### Exercise
Each line from the opening of the records that follow to the line with "pose proof (unlisted_fresh" needs to be written out exactly. Add nothing.

### Data extracts

(** A new vertex with its first edge. *)
Lemma new_edge_unknown s ls1 ls2 :
  graph_ok s -> ~ knows s (tapMAC ls1) ->
  exists e s',
    (let* v := alloc_vertex in
     let* e := alloc_edge in
     set_vertex v (Graph ls1 (Some [])) ;;;
     let* n := second_vertex e ls2 in
     let* x := vertex n in
     set_vertex n (Graph (g_ls x) (Some [])) ;;;
     add_vertex v ;;; add_edge v e ;;; ret e) s = (Ret e, s') /\
    edge_ready (tapMAC ls1) (tapMAC ls2) s e s'.
Proof.
  intros G Hnew. destruct (alloc_vertex_run s) as (v & Hv & R1).
  rewrite (bind_ret_l _ _ _ _ _ R1). set (s0 := upd_vertex v _ s).
  destruct (alloc_edge_run s0) as (e & He & R2). rewrite (bind_ret_l _ _ _ _ _ R2).
  set (y := Edge None (Timespec 0 0) (S754_zero false)).
  rewrite (bind_ret_l _ _ _ _ _ (set_vertex_run (upd_edge e y s0) v (Graph ls1 (Some []))
             ltac:(cbn; by rewrite lookup_insert_eq))).
  change (upd_vertex v (Graph ls1 (Some [])) (upd_edge e y s0)) with
    (upd_edge e y (upd_vertex v (Graph ls1 (Some [])) s0)).
  unfold s0. rewrite upd_vertex_twice. change (edges s !! e = None) in He. clear s0 R1 R2.
  set (xv := Graph ls1 (Some [])). set (s1 := upd_vertex v xv s).
  destruct (graph_upd_vertex v xv s G (or_introl Hv)) as [G1 H1]. fold s1 in G1, H1.
  assert (v ∉ network s) as Hvn.
  { intros Hn. destruct (network_key s v G Hn) as [k K]. unfold vkey in K. by rewrite Hv in K. }
  pose proof (unlisted_fresh s1 e G1 He) as Le1.
  destruct (graph_upd_edge e y s1 G1 Le1) as [G2 H2]. set (s2 := upd_edge e y s1) in *.
  assert (edges s2 !! e = Some y) as Ey by apply lookup_insert_eq.
  assert (vertices s2 !! v = Some xv) as Exv by apply lookup_insert_eq.
  destruct (second_vertex_run s2 e y ls2 G2 Ey Le1)
    as (n & x & s3 & R3 & G3 & H3 & SN & E3 & Ex & El & Dn).
  rewrite (bind_ret_l _ _ _ _ _ R3), (bind_ret_l _ _ _ _ _ (vertex_run s3 n x Ex)).
  rewrite (bind_ret_l _ _ _ _ _ (set_vertex_run s3 n _ ltac:(by rewrite Ex))).
  pose proof (target_second _ _ _ _ _ _ _ SN E3 Ex El) as Te.
  destruct (proj2 (proj2 (proj2 SN)) v ltac:(by rewrite Exv)) as [Kv Nv].
  assert (vkey s2 v = Some (tapMAC ls1)) as Kv2 by (unfold vkey; by rewrite Exv).
  assert (nbrs_of s2 v = Some []) as Nv2 by (unfold nbrs_of; by rewrite Exv).
  assert (network s3 = network s) as EN by apply SN.
  assert (forall k, knows s3 k <-> knows s k) as Kn3.
  { intros k. rewrite (knows_same s2 s3) by done. by apply (knows_upd_outside s v xv). }
  assert (n <> v) as Hnv.
  { destruct Dn as [[Hn _]|[Hn _]]; [by intros ->|]. intros ->. by rewrite Exv in Hn. }
  destruct (clear_second s3 n x (tapMAC ls2) G3 Ex ltac:(by rewrite El)) as (G4 & K4 & H4).
  { destruct Dn as [[Hn _]|[Hn Hk]]; [left; by rewrite EN|right]. split.
    - rewrite EN. intros Hn'. destruct (network_key s2 n G2 Hn') as [k K].
      unfold vkey in K. by rewrite Hn in K.
    - by rewrite (knows_same s2 s3). }
  set (s4 := upd_vertex n _ s3) in *.
  assert (forall k, knows s4 k <-> knows s k) as Kn4.
  { intros k. rewrite <- Kn3. unfold knows. by setoid_rewrite K4. }
  assert (~ listed s4 e) as Le4.
  { intros Hl%listed_clear. by rewrite (same_network_listed s2 s3) in Hl. }
  destruct (push_and_link s4 v e (tapMAC ls2) (Edge (Some n) (e_timestamp y) (e_linkWeight y)) G4)
    with (a := tapMAC ls1) as (s5 & R5 & G5 & L5 & O5 & W5 & H5 & Kn5); try done.
  - unfold s4. cbn. by rewrite EN.
  - unfold s4. rewrite nbrs_upd. rewrite decide_False by done. by rewrite Nv, Nv2.
  - unfold target in *. cbn. destruct (edges s3 !! e ≫= e_node); [|done]. cbn in *. by rewrite K4.
  - unfold s4. cbn. rewrite E3. apply lookup_insert_eq.
  - by rewrite K4, Kv, Kv2.
  - by rewrite Kn4.
  - exists e, s5. split; [exact R5|]. split; [done|].
    split; [rewrite L5; apply SN|]. split; [rewrite O5; apply SN|]. split; [|split].
    + destruct W5 as (l & y' & W5). by exists v, l, y'.
    + intros a b i Hne. rewrite H5, H4, H3, H2, H1 by done. tauto.
    + intros k. by rewrite Kn5, Kn4.
Qed.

### Worked solution
(** A new vertex with its first edge. *)
Lemma new_edge_unknown s ls1 ls2 :
  graph_ok s -> ~ knows s (tapMAC ls1) ->
  exists e s',
    (let* v := alloc_vertex in
     let* e := alloc_edge in
     set_vertex v (Graph ls1 (Some [])) ;;;
     let* n := second_vertex e ls2 in
     let* x := vertex n in
     set_vertex n (Graph (g_ls x) (Some [])) ;;;
     add_vertex v ;;; add_edge v e ;;; ret e) s = (Ret e, s') /\
    edge_ready (tapMAC ls1) (tapMAC ls2) s e s'.
Proof.
  intros G Hnew. destruct (alloc_vertex_run s) as (v & Hv & R1).
  rewrite (bind_ret_l _ _ _ _ _ R1). set (s0 := upd_vertex v _ s).
  destruct (alloc_edge_run s0) as (e & He & R2). rewrite (bind_ret_l _ _ _ _ _ R2).
  set (y := Edge None (Timespec 0 0) (S754_zero false)).
  rewrite (bind_ret_l _ _ _ _ _ (set_vertex_run (upd_edge e y s0) v (Graph ls1 (Some []))
             ltac:(cbn; by rewrite lookup_insert_eq))).
  change (upd_vertex v (Graph ls1 (Some [])) (upd_edge e y s0)) with
    (upd_edge e y (upd_vertex v (Graph ls1 (Some [])) s0)).
  unfold s0. rewrite upd_vertex_twice. change (edges s !! e = None) in He. clear s0 R1 R2.
  set (xv := Graph ls1 (Some [])). set (s1 := upd_vertex v xv s).
  destruct (graph_upd_vertex v xv s G (or_introl Hv)) as [G1 H1]. fold s1 in G1, H1.
  assert (v ∉ network s) as Hvn.
  { intros Hn. destruct (network_key s v G Hn) as [k K]. unfold vkey in K. by rewrite Hv in K. }
  pose proof (unlisted_fresh s1 e G1 He) as Le1.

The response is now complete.